Given records.
(** The spells the server has, and those it does not. *)
Fixpoint usable_spells (spells : list Z) : res (list Z) :=
  match spells with
  | [] => Ok []
  | s :: spells => b ← spell_exists s; l ← usable_spells spells; Ok (if b : bool then s :: l else l)
  end.

Definition keep_entry (catalogue : option Catalogue) (class level spec_id : Z) (label : string)
    (acc : list kept * Plan) (v : json) : res (list kept * Plan) :=
  let '(keep, p) := acc in
  match v with
  | JDict r =>
      '(entry_id, spells, given) ← _advancement_fields r;
      let what := Purchase (or_else (jval r "Type") (JStr (lit label))) given entry_id in
      wrong ← (match catalogue with Some c => mismatch c entry_id class level spec_id | None => Ok None end);
      match wrong with
      | Some why => Ok (keep, add_skip (SkMismatch what why) p)
      | None =>
          match spells with
          | [] => Ok (keep, add_skip (SkNoSpell what) p)
          | _ =>
              usable ← usable_spells spells;
              let p := foldl (fun p s => add_skip (SkPurchaseSpell what s) p) p (filter (fun s => s ∉ usable) spells) in
              match usable with
              | [] => Ok (keep, p)
              | _ =>
                  ae ← _cost r "AECost"; te ← _cost r "TECost";
                  Ok (keep ++ [Kept what usable ae te], p)
              end
          end
      end
  | _ => Ok acc
  end.

Definition keep_entries (catalogue : option Catalogue) (class level spec_id : Z) (advancement : list (pystr * json))
    (acc : list kept * Plan) (kl : string * string) : res (list kept * Plan) :=
  match jval advancement (fst kl) with
  | JList rows => res_fold (keep_entry catalogue class level spec_id (snd kl)) acc rows
  | _ => Ok acc
  end.

(** The spells of the plan. *)
Definition planned_spells (p : Plan) : list Z :=
  omap (M:=list) (fun r => match jval r "spell" with JInt s => Some s | _ => None end) (rows_of "character_spell" p).

(** The spell of a rank, and how many of them were new. *)
Definition learn_entry (acc : list Z * Z * Plan) (kr : kept * Z) : res (list Z * Z * Plan) :=
  let '(planned, added, p) := acc in
  let usable := kp_spells (fst kr) in
  spell ← index usable (Z.min (snd kr) (pylen usable) - 1);
  Ok (if bool_decide (spell ∈ planned) then acc
      else (spell :: planned, added + 1, add "character_spell" (spell_row p spell) p)).
Lemma saved_codes t code : quoted t code -> text_ok (codes_file t) -> is_code (strip code) = true ->
  load_codes (flat_map utf8_char (codes_file t)) = Ok [strip code].
Proof.
  intros Hq Hok Hc. unfold load_codes, _read_text.
  assert (exists r, flat_map utf8_char (codes_file t) = 66 :: r) as [r Er] by (by eexists).
  assert (strip_prefix [0xEF; 0xBB; 0xBF] (flat_map utf8_char (codes_file t)) = None) as -> by (by rewrite Er).
  unfold load_savedvariables, _read_text.
  assert (strip_prefix [0xEF; 0xBB; 0xBF] (flat_map utf8_char (codes_file t)) = None) as -> by (by rewrite Er).
  unfold utf8_decode_strict. rewrite (decode_strict_ok _ _ Hok) by done.
  assert (is_code (lstrip (codes_file t)) = false) as -> by reflexivity. rewrite (saved_globals t code Hq). cbn [mbind res_bind].
  cbn [dget]. destruct (decide _); [|done]. set (db := [(VStr _, VStr code)]). assert (db_get db "checkpointExport" = VStr code) as E1 by done.
  assert (db_get db "checkpointQueueExport" = VNone) as E2 by done. assert (db_get db "checkpointQueue" = VNone) as E3 by done.
  cbn [mbind res_bind]. unfold extract_checkpoint_codes. rewrite E1, E2, E3. cbn [add_code]. by rewrite Hc.
Qed.

Lemma decode_failure s e : percent_decode s = Err e -> e = BmsError.
Proof.
  assert (forall n s, (length s <= n)%nat -> percent_decode s = Err e -> e = BmsError) as Hg; [|by apply (Hg (length s))].
  clear s. induction n as [|n IH]; intros [|c t] Hn; cbn in Hn; try lia; cbn [percent_decode]; try done.
  destruct (c =? 37).
  - destruct t as [|a [|b r]]; [by intros [= <-]..|]. destruct (_ && _); [|by intros [= <-]].
    destruct (percent_decode r) eqn:E; [done|]. intros [= <-]. apply (IH r); [cbn in Hn; lia|done].
  - destruct (percent_decode t) eqn:E; [done|]. intros [= <-]. apply (IH t); [lia|done].
Qed.
Lemma read_package_spec a roster_digests receipt_digests signed entry e :
  read_package repr_of sha256_hex open_zip a roster_digests receipt_digests signed entry = Ok e ->
  exists package checkpoint, packed a package checkpoint e
    /\ (passed (pk_checks e) = true -> digests_agree roster_digests receipt_digests signed package checkpoint e).
Proof.
  unfold read_package. destruct entry as [i [| | | | | |d]]; try done. cbn [fst snd]. intros E. inv_bind E. destruct (_ || _) eqn:Ep; [done|]. zbool.
  inv_bind E. rename v0 into package. destruct (open_zip package) as [inner|] eqn:Ei; [|done].
  destruct (read_inner _ _ _ _ _ _ _ _) as [[checkpoint checks]|] eqn:Er; [|done]. cbn [mbind res_bind] in E.
  destruct (utf8_decode_strict checkpoint) as [code|] eqn:Eu; [|done]. destruct (strip_prefix _ _); [|done]. apply Ok_inj in E. subst e.
  apply read_inner_spec in Er as (Hr & Hl & Hc). exists package, checkpoint. split.
  - split_and!; [done|done|by exists inner|done|done].
  - cbn [pk_checks pk_package_sha256 pk_checkpoint_sha256 pk_byte_length]. rewrite passed_cons, andb_true_iff. intros [Hp Hk]. apply passed_compare in Hp as [Hp _]. destruct (Hc Hk) as (? & ? & ? & ? & ?). by split_and!.
Qed.

(** The roster's and the receipt's digests. *)
Definition roster_digests (b : Bundle) : json :=
  jval (match jval (bu_manifest b) "roster" with JDict d => d | _ => [] end) "checkpointSha256s".
Definition receipt_digests (b : Bundle) : json := jval (bu_receipt b) "checkpointSha256s".

Lemma read_bundle_spec raw b : read_bundle repr_of sha256_hex open_zip raw = Ok b ->
  (verified b = true -> bu_receipt b <> [])
  /\ exists a, open_zip raw = Some a /\ Forall (fun e => exists package checkpoint, packed a package checkpoint e
       /\ (passed (pk_checks e) = true ->
           digests_agree (roster_digests b) (receipt_digests b) (negb (bool_decide (length (bu_receipt b) = 0%nat))) package checkpoint e)) (bu_entries b).
Proof.
  unfold read_bundle. destruct (open_zip raw) as [a|]; [|done]. intros E. inv_bind E. inv_bind E. rename v0 into manifest. inv_bind E. rename v0 into receipt.
  inv_bind E. rename v0 into fingerprint. destruct (_ || _); [done|]. destruct (jval manifest "entries") as [| | | | |[|r l]|]; try done.
  inv_bind E. rename v0 into entries. apply Ok_inj in E. subst b. cbn [bu_receipt bu_entries roster_digests receipt_digests bu_manifest]. split.
  - intros Hv ->. unfold verified in Hv. cbn [bu_checks bu_entries] in Hv. unfold bundle_checks in Hv. by rewrite passed_app in Hv.
  - exists a. split; [done|]. apply res_map_Forall2 in E4. rewrite Forall_forall. intros e He.
    apply list_elem_of_lookup in He as [i Hi]. destruct (Forall2_lookup_r _ _ _ _ _ E4 Hi) as (x & _ & Hx). by apply read_package_spec in Hx.
Qed.

Lemma verified_entry b e : verified b = true -> e ∈ bu_entries b -> passed (pk_checks e) = true.
Proof. unfold verified. rewrite andb_true_iff, forallb_forall. intros [_ Hv] He. apply Hv. by apply list_elem_of_In. Qed.

(** What a verified bundle holds is what its index, its roster and the service's
    receipt name by their digests. *)
Lemma verified_bundle raw b e : read_bundle repr_of sha256_hex open_zip raw = Ok b -> verified b = true -> e ∈ bu_entries b ->
  exists a package checkpoint, open_zip raw = Some a /\ packed a package checkpoint e
    /\ digests_agree (roster_digests b) (receipt_digests b) true package checkpoint e.
Proof.
  intros Hb Hv He. apply read_bundle_spec in Hb as (Hr & a & Ha & Hf). specialize (Hr Hv). rewrite Forall_forall in Hf.
  destruct (Hf e He) as (package & checkpoint & Hp & Hd). exists a, package, checkpoint. split_and!; [done..|].
  specialize (Hd (verified_entry b e Hv He)). rewrite bool_decide_eq_false_2 in Hd; [done|]. by destruct (bu_receipt b).
Qed.
End Spec.

Section Admission.
Context `{Unicode} `{Casing} `{Machine} (repr_of : json -> pystr) (sha256_hex : bytes -> pystr) (open_zip : bytes -> option Archive).

Lemma load_checkpoint_bundle path index cp l b : load_checkpoint repr_of sha256_hex open_zip path index = Ok (cp, l, Some b) ->
  exists raw code, fs_read path = Ok raw /\ read_bundle repr_of sha256_hex open_zip raw = Ok b
    /\ pk_code <$> bu_entries b !! Z.to_nat index = Some code /\ parse_checkpoint repr_of code = Ok cp.
Proof.
  unfold load_checkpoint. intros E. destruct (negb _); [done|]. inv_bind E. rename v into raw.
  destruct (codes_of_file _ _ _ _ _) as [[codes' bundle]|] eqn:Ec; [|done]. cbn [mbind res_bind] in E. destruct (_ && _); [|done].
  inv_bind E. rename v into code. inv_bind E. apply Ok_inj in E. injection E as -> -> ->.
  unfold codes_of_file in Ec. destruct (is_bundle open_zip raw).
  - destruct (read_bundle _ _ _ raw) as [b'|[]] eqn:Eb; try done. apply Ok_inj in Ec. injection Ec as <- ->.
    exists raw, code. split_and!; [done|done| |done]. unfold codes in E1. rewrite <- list_lookup_fmap. change (fmap pk_code) with (map pk_code). by destruct (map pk_code _ !! _); [apply Ok_inj in E1 as ->|].
  - destruct (bool_decide _); [|done]. by destruct (load_savedvariables raw _).
Qed.

End Admission.

(** ** A bundle *)

(** Archives and digests small enough to evaluate. *)
Definition toy_sha (b : bytes) : pystr := replicate 60 48 ++ map (fun d => 48 + d) [pylen b / 1000 mod 10; pylen b / 100 mod 10; pylen b / 10 mod 10; pylen b mod 10].

Definition sample_path : pystr := lit "packages/001-anna.zip".
Definition sample_inner : Archive := [MkMember INNER_CHECKPOINT (pylen code_2) (Ok code_2)].
Definition sample_package : bytes := [80; 75].
Definition sample_digests : json := JList [JStr (toy_sha code_2)].
Definition sample_manifest : json :=
  JDict [(lit "schema", JStr MANIFEST_SCHEMA); (lit "format", JStr (lit "BMSR2"));
         (lit "roster", JDict [(lit "checkpointSha256s", sample_digests); (lit "characterCount", JInt 1)]);
         (lit "entries", JList [JDict [(lit "packagePath", JStr sample_path); (lit "packageSha256", JStr (toy_sha sample_package));
                                       (lit "checkpointSha256", JStr (toy_sha code_2)); (lit "checkpointByteLength", JInt (pylen code_2))]])].
Definition sample_receipt : json := JDict [(lit "checkpointSha256s", sample_digests)].
Definition json_member (name : pystr) (v : json) : Member := let text := json_dumps false true v in MkMember name (pylen text) (Ok text).

(** With the receipt, or without it. *)
Definition sample_archive (signed : bool) : Archive :=
  json_member MANIFEST_NAME sample_manifest :: MkMember sample_path 2 (Ok sample_package)
  :: if signed then [json_member RECEIPT_NAME sample_receipt] else [].
Definition toy_zip (b : bytes) : option Archive :=
  match b with
  | [1] => Some (sample_archive true)
  | [2] => Some (sample_archive false)
  | [80; 75] => Some sample_inner
  | _ => None
  end.

Definition sample_machine : Machine := {|
  fs_isfile _ := true; fs_read p := Ok (if bool_decide (p = lit "signed") then [1] else [2]); fs_isdir _ := false; fs_subdirs _ := [];
  fs_cwd := lit "/"; fs_home := lit "/root"; os_env _ := None; ps_output := [] |}.


(** Failures [main] does not expect of a file it is given: a length that is a
    text, a member that is damaged, a SavedVariables file that does not parse. *)
Lemma length_text_raises a :
  read_package (fun _ => []) toy_sha toy_zip a JNull JNull false (0, JDict [(lit "checkpointByteLength", JStr (lit "many"))]) = Err ValueError.
Proof. reflexivity. Qed.

Lemma damaged_member_raises :
  read_bundle (fun _ => []) toy_sha (fun _ => Some [MkMember MANIFEST_NAME 10 (Err BadZipFile)]) [] = Err BadZipFile.
Proof. reflexivity. Qed.

Lemma unparsed_file_raises :
  load_checkpoint (H1 := sample_machine) (fun _ => []) toy_sha (fun _ => None) (lit "BindMySoul.lua") 0 = Err BmsError.
Proof. vm_compute. reflexivity. Qed.
Lemma plan_advancement_cells char class catalogue p p' :
  _plan_advancement repr_of char class catalogue p = Ok p' ->
  talents_of p' = talents_of p /\ (NoDup (spells_of p) -> NoDup (spells_of p')).
Proof.
  unfold _plan_advancement. intros E. destruct (jval char "advancement") as [| | | | | |adv]; try (apply Ok_inj in E; subst p'; auto; fail).
  destruct (negb _); [apply Ok_inj in E; subst p'; auto|]. inv_bind E. inv_bind E. inv_bind E. destruct v1 as [keep q]. rename E2 into Ekeep.
  assert (pl_rows q = pl_rows p) as Hq.
  { apply (res_fold_keeps (fun acc => pl_rows (snd acc) = pl_rows p)) in Ekeep; [done| |done].
    intros x y kl _ Hx Ey. rewrite <- Hx. unfold keep_entries in Ey. destruct (jval adv _) as [| | | | |rows|]; try (apply Ok_inj in Ey; by subst y).
    apply (res_fold_keeps (fun acc => pl_rows (snd acc) = pl_rows (snd x))) in Ey; [done| |done].
    intros a b u _ Ha Eb. rewrite <- Ha. by eapply keep_entry_rows. }
  inv_bind E. destruct v1 as [ranks shortfalls]. inv_bind E. destruct v1 as [[planned' added] q1]. apply Ok_inj in E.
  assert (spells_of q = spells_of p /\ talents_of q = talents_of p) as [Hsq Htq] by (unfold cells, rows_of; by rewrite Hq).
  apply learn_entries in E3 as (Ht & Hn); [|intros x Hx; rewrite Hsq in Hx; exact Hx].
  assert (pl_rows p' = pl_rows q1) as Hp'.
  { subst p'. assert (forall l q, pl_rows (foldl (fun p n => add_note n p) q l) = pl_rows q) as Hl.
    { induction l as [|n l IH]; intros q'; [done|]. cbn. by rewrite IH. }
    case_match; cbn; by rewrite Hl. }
  rewrite Hsq, Htq in *. unfold cells, rows_of in *. rewrite Hp'. auto.
Qed.
Lemma plan_talents_once char class mode p p' :
  talents_of p = [] -> rows_of "character_talent" p = [] -> _plan_talents repr_of char class mode p = Ok p' ->
  NoDup (spells_of p) -> (forall x, x ∈ talents_of p' -> x ∉ spells_of p) -> NoDup (spells_of p').
Proof.
  intros Ht Htr E Hn Hdisj. apply plan_talents_spec in E as (Hcase & Hno & Hyes); [|done]. destruct Hcase as [Hc|Hc].
  - destruct (Hno Hc) as (_ & Hsub & _). by eapply sublist_NoDup.
  - destruct (Hyes Hc) as (Hnt & _ & ->). apply NoDup_app. split_and!; [done| |done]. intros x Hx Hx'. by eapply Hdisj.
Qed.

(** What only adds to other tables keeps both. *)
Definition keeps_spells (p p' : Plan) : Prop := spells_of p' = spells_of p /\ talents_of p' = talents_of p.

Lemma plan_skills_keeps char p p' : _plan_skills repr_of char p = Ok p' -> keeps_spells p p'.
Proof.
  unfold _plan_skills. intros E. inv_bind E. revert E. apply (res_fold_keeps (keeps_spells p)); [|done].
  intros x y a _ [Hx1 Hx2] Ey. unfold plan_skill in Ey. inv_bind Ey. inv_bind Ey. destruct (negb _); [apply Ok_inj in Ey; by subst y|].
  inv_binds Ey. apply Ok_inj in Ey. subst y. split; by rewrite cells_add_ne by other_table.
Qed.

Lemma plan_reputations_keeps char race class p p' : _plan_reputations repr_of char race class p = Ok p' -> keeps_spells p p'.
Proof.
  unfold _plan_reputations. intros E. inv_bind E. revert E. apply (res_fold_keeps (keeps_spells p)); [|done].
  intros x y a _ [Hx1 Hx2] Ey. unfold plan_reputation in Ey. inv_bind Ey. inv_bind Ey. inv_bind Ey.
  destruct (_ && _); [apply Ok_inj in Ey; by subst y|]. inv_bind Ey. destruct (negb _); [apply Ok_inj in Ey; by subst y|].
  inv_binds Ey. apply Ok_inj in Ey. subst y. split; by rewrite cells_add_ne by other_table.
Qed.

Lemma plan_settings_keeps char class catalogue kit p p' : _plan_settings char class catalogue kit p = Ok p' -> keeps_spells p p'.
Proof.
  unfold _plan_settings. destruct (_ <? _); [intros E; apply Ok_inj in E; by subst p'|]. intros E. inv_bind E. apply Ok_inj in E. subst p'.
  set (q := plan_spec _ _ _ p). assert (keeps_spells p q) as [Hq1 Hq2].
  { unfold q, plan_spec. destruct (0 <? _); [|done]. destruct (_ && _); [done|].
    split; [change (spells_of (add_note ?n ?x)) with (spells_of x)|change (talents_of (add_note ?n ?x)) with (talents_of x)];
      by rewrite cells_add_ne by other_table. }
  destruct kit; [done|]. split; [change (spells_of (add_note ?n ?x)) with (spells_of x)|change (talents_of (add_note ?n ?x)) with (talents_of x)];
    by rewrite cells_add_ne by other_table.
Qed.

Problem description. Here the job is to transcribe the lines from the first line of the data through the line containing "match v with", inclusive, exactly and with nothing else.

Exercise result.
(** The spells the server has, and those it does not. *)
Fixpoint usable_spells (spells : list Z) : res (list Z) :=
  match spells with
  | [] => Ok []
  | s :: spells => b ← spell_exists s; l ← usable_spells spells; Ok (if b : bool then s :: l else l)
  end.

Definition keep_entry (catalogue : option Catalogue) (class level spec_id : Z) (label : string)
    (acc : list kept * Plan) (v : json) : res (list kept * Plan) :=
  let '(keep, p) := acc in
  match v with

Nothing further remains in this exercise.